Clawdbot’s integration capabilities span across multiple popular messaging platforms, including WhatsApp, Telegram, Discord, Slack, Signal, and iMessage. This enables seamless communication and interaction, allowing users to manage messages and perform tasks across these platforms from a centralized AI assistant. The assistant’s functionality extends beyond basic messaging tasks, as it is also equipped to execute terminal commands, which provides users with advanced control over system operations directly from their chat interfaces.
In addition to messaging and command execution, Clawdbot can also manage files, control web browsers, and make phone calls. These capabilities enhance user efficiency by automating routine tasks. The integration of advanced functionalities with popular communication tools makes Clawdbot a versatile assistant for both personal and professional use. Central to these operations is the use of the Model Context Protocol, which enables AI models to interact with real-world actions without requiring human intervention. This protocol facilitates a smooth translation from virtual to physical actions, broadening the scope of what Clawdbot can achieve autonomously.
Reports noted that Clawdbot’s operation involves heavy token usage. That heavy token usage prompted suggestions from community members and experts to use lower-cost AI models or to deploy models locally. Those suggestions were offered specifically as ways to reduce operating costs. Community commentary suggested evaluating model choices and favoring on-device deployments where feasible.
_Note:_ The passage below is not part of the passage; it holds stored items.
(* ===== verification/Wallclock.v ===== *)
(** * Schedulers on the wall clock (src/wallclock.c)

    A scheduler whose external scheduler is the monotonic clock of the system.
    The environment has that clock, the armed timers and the entries of the main
    loop; the loop entry of a scheduler's timer has the scheduler's address.
    Each wait of the main loop is an event: how long it takes and which readable
    entry is served; what the handlers of other entries do is given. *)
From S2P Require Import Prelude Sched Loop.

(** ** Data *)
Inductive wallclock_fn (U : Type) := Wc_request | Wc_wait | Wc_user (f : U).
Arguments Wc_request {U}.
Arguments Wc_wait {U}.
Arguments Wc_user {U} f.

(** [pre_handler] is [g_usfstl_loop_pre_handler_fn] with its data: the scheduler
    that [usfstl_sched_wallclock_sync_real] is called for.  [timers] has the time
    each armed timer expires at. *)
Record wcenv := WcEnv {
  mono : Z;
  timers : gmap Z Z;
  loop_entries : list Z;
  loop_events : list (Z * Z);
  pre_handler : option Z;
  next_timerfd : Z;
}.
#[export] Instance wcenv_settable : Settable wcenv := λ r,
  WcEnv (mono r) (timers r) (loop_entries r) (loop_events r) (pre_handler r) (next_timerfd r).

Section wallclock.
Context {U : Type}.
Abbreviation WW := (world wcenv (wallclock_fn U)).
Context (env0 : SchedEnv wcenv (wallclock_fn U)) (loop_priority : Z → Z) (other_handler : Z → M WW unit).
#[local] Existing Instance env0.

Definition upd_wcenv (f : wcenv → wcenv) : M WW unit := modify (λ w, w <| env := f (env w) |>).
Definition upd_wallclock (s : Z) (f : sched_wallclock → sched_wallclock) : M WW unit :=
  upd_sched s (λ sc, sc <| wallclock := f (wallclock sc) |>).

(** [clock_gettime(CLOCK_MONOTONIC)], in nanoseconds. *)
Definition clock_gettime : M WW Z := w ← get; mret (mono (env w)).

(** [timerfd_settime]: zero disarms. *)
Definition timerfd_settime (fd waketime : Z) : M WW unit :=
  upd_wcenv (λ e, e <| timers := if waketime =? 0 then delete fd (timers e) else <[fd := waketime]> (timers e) |>).

(** The timer does not repeat: when read it is not readable any more. *)
Definition usfstl_sched_wallclock_handle_fd (s : Z) : M WW unit :=
  sc ← get_sched s;
  upd_wcenv (λ e, e <| timers := delete (wc_fd (wallclock sc)) (timers e) |>);;
  upd_wallclock s (λ wc, wc <| wc_timer_triggered := true |>).

Definition usfstl_sched_wallclock_initialize (s : Z) : M WW unit :=
  now ← clock_gettime;
  upd_wallclock s (λ wc, wc <| wc_start := u64 now |> <| wc_initialized := true |>).

Definition usfstl_sched_wallclock_request (s time : Z) : M WW usfstl_sched_req_status :=
  sc ← get_sched s;
  let nsec_per_tick := wc_nsec_per_tick (wallclock sc) in
  usfstl_assert (negb (nsec_per_tick =? 0));;
  when (negb (wc_initialized (wallclock sc))) (usfstl_sched_wallclock_initialize s);;
  sc ← get_sched s;
  let waketime := u64 (wc_start (wallclock sc) + u64 (nsec_per_tick * time)) in
  timerfd_settime (wc_fd (wallclock sc)) waketime;;
  mret USFSTL_SCHED_REQ_STATUS_WAIT.

Definition _usfstl_sched_wallclock_sync_real (s : Z) : M WW unit :=
  now ← clock_gettime;
  sc ← get_sched s;
  let nowns := u64 (u64 now - wc_start (wallclock sc)) in
  (if wc_nsec_per_tick (wallclock sc) =? 0 then fail DivByZero else mret tt);;
  usfstl_sched_set_time s (nowns / wc_nsec_per_tick (wallclock sc)).

Definition usfstl_sched_wallclock_sync_real (data : Z) : M WW unit := _usfstl_sched_wallclock_sync_real data.

(** Is the entry readable?  A timer is when it has expired. *)
Definition readable (w : WW) (e : Z) : bool :=
  match scheds w !! e with
  | Some sc => match timers (env w) !! wc_fd (wallclock sc) with Some t => t <=? mono (env w) | None => false end
  | None => true
  end.

(** [usfstl_loop_wait_and_handle]. *)
Definition loop_wait_and_handle : M WW unit :=
  w ← get;
  match loop_events (env w) with
  | [] => fail Blocked
  | (dt, e) :: rest =>
      upd_wcenv (λ v, v <| mono := mono v + dt |> <| loop_events := rest |>);;
      w ← get;
      if bool_decide (e ∈ loop_entries (env w)) && readable w e then
        match pre_handler (env w) with Some s => usfstl_sched_wallclock_sync_real s | None => mret tt end;;
        match scheds w !! e with
        | Some _ => usfstl_sched_wallclock_handle_fd e
        | None => other_handler e
        end
      else fail Blocked
  end.

Definition loop_register (e : Z) : M WW unit :=
  upd_wcenv (λ v, v <| loop_entries := usfstl_loop_register loop_priority e (loop_entries v) |>).
Definition loop_unregister (e : Z) : M WW unit :=
  w ← get;
  if bool_decide (e ∈ loop_entries (env w))
  then upd_wcenv (λ v, v <| loop_entries := usfstl_loop_unregister e (loop_entries v) |>)
  else fail NullDeref.

(** The loop of [usfstl_sched_wallclock_wait]; every round takes an event. *)
Fixpoint wallclock_wait_loop (fuel : nat) (s : Z) : M WW unit :=
  sc ← get_sched s;
  if wc_timer_triggered (wallclock sc) then mret tt
  else
    match fuel with
    | O => fail OutOfFuel
    | S fuel => loop_wait_and_handle;; wallclock_wait_loop fuel s
    end.

Definition usfstl_sched_wallclock_wait (s : Z) : M WW unit :=
  upd_wallclock s (λ wc, wc <| wc_timer_triggered := false |>);;
  loop_register s;;
  w ← get;
  wallclock_wait_loop (S (length (loop_events (env w)))) s;;
  loop_unregister s;;
  sc ← get_sched s;
  usfstl_sched_set_time s (prev_external_sync sc).

Definition usfstl_sched_wallclock_init (s ns_per_tick : Z) : M WW unit :=
  sc ← get_sched s;
  usfstl_assert (match external_request sc, external_wait sc with None, None => true | _, _ => false end);;
  w ← get;
  let fd := next_timerfd (env w) in
  put_sched s (sc <| external_request := Some Wc_request |> <| external_wait := Some Wc_wait |>);;
  upd_wallclock s (λ wc, wc <| wc_fd := fd |>);;
  usfstl_assert (0 <=? fd);;
  upd_wallclock s (λ wc, wc <| wc_nsec_per_tick := u32 ns_per_tick |>).

Definition usfstl_sched_wallclock_exit (s : Z) : M WW unit :=
  sc ← get_sched s;
  usfstl_assert (match external_request sc, external_wait sc with
                 | Some Wc_request, Some Wc_wait => true | _, _ => false end);;
  put_sched s (sc <| external_request := None |> <| external_wait := None |>);;
  upd_wcenv (λ e, e <| timers := delete (wc_fd (wallclock sc)) (timers e) |>).

Definition usfstl_sched_wallclock_wait_and_handle (s : Z) : M WW unit :=
  job ← usfstl_sched_next_pending s None;
  match job with
  | Some _ => mret tt
  | None =>
      sc ← get_sched s;
      if negb (wc_initialized (wallclock sc)) then loop_wait_and_handle
      else
        w ← get;
        let old := pre_handler (env w) in
        upd_wcenv (λ e, e <| pre_handler := Some s |>);;
        loop_wait_and_handle;;
        upd_wcenv (λ e, e <| pre_handler := old |>)
  end.
End wallclock.

(** The functions of wallclock.c as those of the scheduler. *)
Definition wallclock_env {U} (env0 : SchedEnv wcenv (wallclock_fn U)) (loop_priority : Z → Z)
    (other_handler : Z → M (world wcenv (wallclock_fn U)) unit) : SchedEnv wcenv (wallclock_fn U) := {|
  disable_skip_external_request := @disable_skip_external_request _ _ env0;
  call_request f s time :=
    match f with Wc_request => usfstl_sched_wallclock_request s time | _ => call_request f s time end;
  call_wait f s :=
    match f with
    | Wc_wait => usfstl_sched_wallclock_wait env0 loop_priority other_handler s
    | _ => call_wait f s
    end;
  call_get_time := @call_get_time _ _ env0;
  call_set_time := @call_set_time _ _ env0;
  call_time_advanced := @call_time_advanced _ _ env0;
  call_next_time_changed := @call_next_time_changed _ _ env0;
  call_callback := @call_callback _ _ env0;
|}.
Alex Finn wrote on X that “When the OpenTable res didn’t work, it used its ElevenLabs skill to call the restaurant and complete the reservation,” and added, “AGI is here, and 99% of people have no clue.” Finn’s post described an instance in which Clawdbot used an ElevenLabs voice capability to make a phone call and complete a reservation. The reporting presented the quote as an example of Clawdbot performing end-to-end real-world actions, including placing calls.
Shodan found gateways exposed with zero authentication. The reporting included a direct statement that “Clawdbot gateways are exposed right now with zero auth (they just connect to your IP and are in)… That means shell access, browser automation, API keys. All wide open for someone to have full control of your device.” The reporting said the exposed gateways connected directly to a user’s IP address and did not require authentication. The reporting identified that state as creating risk of shell access, browser automation, API key exposure, and remote control.
Remedial steps listed in the reporting included restricting network access, adding authentication and encryption, rotating keys, and implementing rate limits, logging, and alerting. The reporting presented these measures alongside the description of exposed gateways. The reporting also noted that the exposures were discovered through scans. The reporting placed the security findings in the context of Clawdbot’s operational features.
To address the security exposures identified with Clawdbot gateways, several remedial measures are recommended. Restricting network access is an essential first step to limit entry points for unauthorized users. Adding layers of authentication and encryption is crucial to ensure that only authorized individuals can access or control the system. Rotating keys regularly helps in minimizing the risk of compromised credentials being used repeatedly.
Additionally, implementing rate limits is advised to prevent abuse through repeated attempts to access the system. Establishing comprehensive logging provides a trail of activities, aiding in the detection and investigation of suspicious actions. Combined with logging, the use of alerting mechanisms ensures that potential security incidents are flagged in real-time, enabling timely responses to threats.
The Clawdbot open-source AI assistant has seen rapid adoption since its January release, amassing over 10,200 GitHub stars and about 8,900 Discord members. Its advanced functionalities include the ability to run locally on nearly any hardware, integrations across WhatsApp, Telegram, Discord, Slack, Signal, and iMessage, and capabilities to execute terminal commands, control web browsers, manage files, and make phone calls.
Security disclosures reported that Shodan found gateways exposed with zero authentication, creating risks including shell access, browser automation, API key exposure, and remote control. The reporting presented remedial measures such as restricting network access, adding authentication and encryption, rotating keys, and implementing rate limits, logging, and alerting, emphasizing the importance of applying these safeguards.